PROBLEM REQUIREMENTS: With nothing added or dropped, output every record below exactly.

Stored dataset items
- - - -
(** ** Boolean indexing and conjunction of masks *)

Lemma filter_mask_nil_r {A} (xs : list A) : filter_mask xs [] = [].
Proof. by destruct xs. Qed.

Lemma zip_and_assoc (a b c : list bool) :
  zip_with andb a (zip_with andb b c) = zip_with andb (zip_with andb a b) c.
Proof.
  revert b c. induction a as [|x a IH]; intros [|y b] [|z c]; simpl; try done.
  by rewrite IH, andb_assoc.
Qed.

Lemma foldl_zip_and_assoc a b ms :
  zip_with andb a (foldl (zip_with andb) b ms) =
  foldl (zip_with andb) (zip_with andb a b) ms.
Proof.
  revert b. induction ms as [|m ms IH]; intros b; simpl; [done|].
  by rewrite IH, zip_and_assoc.
Qed.

(** The conjunction of masks of one length depends on the set of masks
    only. *)
Lemma np_all_same_elements ms1 ms2 n :
  ms1 ≠ [] → ms2 ≠ [] → Forall (λ m, length m = n) ms1 →
  (∀ m, m ∈ ms1 ↔ m ∈ ms2) →
  np_all ms1 = np_all ms2.
Proof.
  intros Hne1 Hne2 Hlen1 Helem.
  assert (Forall (λ m, length m = n) ms2) as Hlen2.
  { rewrite Forall_forall in *. intros m Hm. by apply Hlen1, Helem. }
  destruct (np_all_elementwise ms1 n Hne1 Hlen1) as [L1 E1].
  destruct (np_all_elementwise ms2 n Hne2 Hlen2) as [L2 E2].
  apply list_eq. intros i.
  destruct (np_all ms1 !! i) as [b1|] eqn:H1.
  - destruct (np_all ms2 !! i) as [b2|] eqn:H2.
    + f_equal. specialize (E1 i b1 H1). specialize (E2 i b2 H2).
      destruct b1, b2; try done.
      * symmetry. apply E2. intros m Hm. apply E1; [done|]. by apply Helem.
      * apply E1. intros m Hm. apply E2; [done|]. by apply Helem.
    + apply lookup_lt_Some in H1. apply lookup_ge_None in H2. lia.
  - destruct (np_all ms2 !! i) as [b2|] eqn:H2; [|done].
    apply lookup_lt_Some in H2. apply lookup_ge_None in H1. lia.
Qed.

Lemma mapM_result_elements {A B} (f : A → result B) l k :
  mapM f l = Ok k → ∀ y, y ∈ k ↔ ∃ x, x ∈ l ∧ f x = Ok y.
Proof.
  intros Hm%mapM_result_Forall2 y.
  induction Hm as [|x y' l k Hxy _ IH].
  - split; [by intros ?%elem_of_nil|]. intros (x & ?%elem_of_nil & _). done.
  - rewrite elem_of_cons, IH. split.
    + intros [->|(x' & Hx' & Hf)].
      * exists x. split; [left|done].
      * exists x'. split; [by right|done].
    + intros (x' & [->|Hx']%elem_of_cons & Hf).
      * left. congruence.
      * right. eauto.
Qed.
(** * vue-form-controller: the validator, the control factory and the form
    state manager, embedded in Rocq.

    The development follows the current sources of the library:
    - [validations/index.ts]     ([getFieldErrors]),
    - the [control] module       ([createControl]),
    - [composables/form.ts]      ([useForm] and the operations it returns, in
      the version whose [handleSubmit] takes [onError] and whose [setValue]
      takes options).

    JavaScript values are trees; the objects that the code shares by
    reference (the caller's default values, the form values) live in a store
    and are named by their location.  Rule maps and error maps are finite
    maps keyed by path strings.

    What the embedding leaves out: numbers other than integers; values
    other than JSON-like trees (dates, functions, cyclic objects), so that a
    value stored below the form values is stored by value; custom validators
    and updater functions with side effects; the scheduling of the reactive
    framework, whose refs and computed values are read and written here as
    plain state. *)

From Stdlib Require Import Ascii.
From stdpp Require Import gmap strings list fin_maps pretty.

Set Warnings "-register-all".
Open Scope Z_scope.

(** ** JavaScript values *)

(** Form values are JSON-like trees.  Numbers are the integers (printed in
    decimal, as JavaScript prints every integer below 10^21); strings are
    sequences of code units. *)
Inductive value : Type :=
  | VUndefined
  | VNull
  | VBool (b : bool)
  | VNum (n : Z)
  | VStr (s : string)
  | VArr (items : list value)
  | VObj (fields : gmap string value).

Global Instance value_inhabited : Inhabited value := populate VUndefined.

Global Instance value_eq_dec : EqDecision value.
Proof.
  refine (fix go (a b : value) {struct a} : Decision (a = b) :=
    let _ : EqDecision value := @go in
    match a, b with
    | VUndefined, VUndefined => left _
    | VNull, VNull => left _
    | VBool x, VBool y => cast_if (decide (x = y))
    | VNum x, VNum y => cast_if (decide (x = y))
    | VStr x, VStr y => cast_if (decide (x = y))
    | VArr x, VArr y => cast_if (decide (x = y))
    | VObj x, VObj y => cast_if (decide (x = y))
    | _, _ => right _
    end); congruence.
Defined.

(** [x == null] *)
Definition isNullish (v : value) : bool :=
  match v with
  | VUndefined | VNull => true
  | _ => false
  end.

(** [Array.prototype.join(",")] on already printed elements. *)
Definition joinComma (parts : list string) : string := String.concat "," parts.

(** The ToString conversion.  An array prints its elements separated by
    commas, a nullish element printing as the empty string; a plain object
    prints as [[object Object]]. *)
Fixpoint toString (v : value) : string :=
  match v with
  | VUndefined => "undefined"
  | VNull => "null"
  | VBool true => "true"
  | VBool false => "false"
  | VNum n => pretty n
  | VStr s => s
  | VArr items =>
      joinComma (map (fun x => if isNullish x then "" else toString x) items)
  | VObj _ => "[object Object]"
  end.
- - - -
ANSWER SECTION:
(** ** Boolean indexing and conjunction of masks *)

Lemma filter_mask_nil_r {A} (xs : list A) : filter_mask xs [] = [].
Proof. by destruct xs. Qed.

Lemma zip_and_assoc (a b c : list bool) :
  zip_with andb a (zip_with andb b c) = zip_with andb (zip_with andb a b) c.
Proof.
  revert b c. induction a as [|x a IH]; intros [|y b] [|z c]; simpl; try done.
  by rewrite IH, andb_assoc.
Qed.

Lemma foldl_zip_and_assoc a b ms :
  zip_with andb a (foldl (zip_with andb) b ms) =
  foldl (zip_with andb) (zip_with andb a b) ms.
Proof.
  revert b. induction ms as [|m ms IH]; intros b; simpl; [done|].
  by rewrite IH, zip_and_assoc.
Qed.

(** The conjunction of masks of one length depends on the set of masks
    only. *)
Lemma np_all_same_elements ms1 ms2 n :
  ms1 ≠ [] → ms2 ≠ [] → Forall (λ m, length m = n) ms1 →
  (∀ m, m ∈ ms1 ↔ m ∈ ms2) →
  np_all ms1 = np_all ms2.
Proof.
  intros Hne1 Hne2 Hlen1 Helem.
  assert (Forall (λ m, length m = n) ms2) as Hlen2.
  { rewrite Forall_forall in *. intros m Hm. by apply Hlen1, Helem. }
  destruct (np_all_elementwise ms1 n Hne1 Hlen1) as [L1 E1].
  destruct (np_all_elementwise ms2 n Hne2 Hlen2) as [L2 E2].
  apply list_eq. intros i.
  destruct (np_all ms1 !! i) as [b1|] eqn:H1.
  - destruct (np_all ms2 !! i) as [b2|] eqn:H2.
    + f_equal. specialize (E1 i b1 H1). specialize (E2 i b2 H2).
      destruct b1, b2; try done.
      * symmetry. apply E2. intros m Hm. apply E1; [done|]. by apply Helem.
      * apply E1. intros m Hm. apply E2; [done|]. by apply Helem.
    + apply lookup_lt_Some in H1. apply lookup_ge_None in H2. lia.
  - destruct (np_all ms2 !! i) as [b2|] eqn:H2; [|done].
    apply lookup_lt_Some in H2. apply lookup_ge_None in H1. lia.
Qed.

Lemma mapM_result_elements {A B} (f : A → result B) l k :
  mapM f l = Ok k → ∀ y, y ∈ k ↔ ∃ x, x ∈ l ∧ f x = Ok y.
Proof.
  intros Hm%mapM_result_Forall2 y.
  induction Hm as [|x y' l k Hxy _ IH].
  - split; [by intros ?%elem_of_nil|]. intros (x & ?%elem_of_nil & _). done.
  - rewrite elem_of_cons, IH. split.
    + intros [->|(x' & Hx' & Hf)].
      * exists x. split; [left|done].
      * exists x'. split; [by right|done].
    + intros (x' & [->|Hx']%elem_of_cons & Hf).
      * left. congruence.
      * right. eauto.
Qed.
(** * vue-form-controller: the validator, the control factory and the form
    state manager, embedded in Rocq.

    The development follows the current sources of the library:
    - [validations/index.ts]     ([getFieldErrors]),
    - the [control] module       ([createControl]),
    - [composables/form.ts]      ([useForm] and the operations it returns, in
      the version whose [handleSubmit] takes [onError] and whose [setValue]
      takes options).

    JavaScript values are trees; the objects that the code shares by
    reference (the caller's default values, the form values) live in a store
    and are named by their location.  Rule maps and error maps are finite
    maps keyed by path strings.

    What the embedding leaves out: numbers other than integers; values
    other than JSON-like trees (dates, functions, cyclic objects), so that a
    value stored below the form values is stored by value; custom validators
    and updater functions with side effects; the scheduling of the reactive
    framework, whose refs and computed values are read and written here as
    plain state. *)

From Stdlib Require Import Ascii.
From stdpp Require Import gmap strings list fin_maps pretty.

Set Warnings "-register-all".
Open Scope Z_scope.

(** ** JavaScript values *)

(** Form values are JSON-like trees.  Numbers are the integers (printed in
    decimal, as JavaScript prints every integer below 10^21); strings are
    sequences of code units. *)
Inductive value : Type :=
  | VUndefined
  | VNull
  | VBool (b : bool)
  | VNum (n : Z)
  | VStr (s : string)
  | VArr (items : list value)
  | VObj (fields : gmap string value).

Global Instance value_inhabited : Inhabited value := populate VUndefined.

Global Instance value_eq_dec : EqDecision value.
Proof.
  refine (fix go (a b : value) {struct a} : Decision (a = b) :=
    let _ : EqDecision value := @go in
    match a, b with
    | VUndefined, VUndefined => left _
    | VNull, VNull => left _
    | VBool x, VBool y => cast_if (decide (x = y))
    | VNum x, VNum y => cast_if (decide (x = y))
    | VStr x, VStr y => cast_if (decide (x = y))
    | VArr x, VArr y => cast_if (decide (x = y))
    | VObj x, VObj y => cast_if (decide (x = y))
    | _, _ => right _
    end); congruence.
Defined.

(** [x == null] *)
Definition isNullish (v : value) : bool :=
  match v with
  | VUndefined | VNull => true
  | _ => false
  end.

(** [Array.prototype.join(",")] on already printed elements. *)
Definition joinComma (parts : list string) : string := String.concat "," parts.

(** The ToString conversion.  An array prints its elements separated by
    commas, a nullish element printing as the empty string; a plain object
    prints as [[object Object]]. *)
Fixpoint toString (v : value) : string :=
  match v with
  | VUndefined => "undefined"
  | VNull => "null"
  | VBool true => "true"
  | VBool false => "false"
  | VNum n => pretty n
  | VStr s => s
  | VArr items =>
      joinComma (map (fun x => if isNullish x then "" else toString x) items)
  | VObj _ => "[object Object]"
  end.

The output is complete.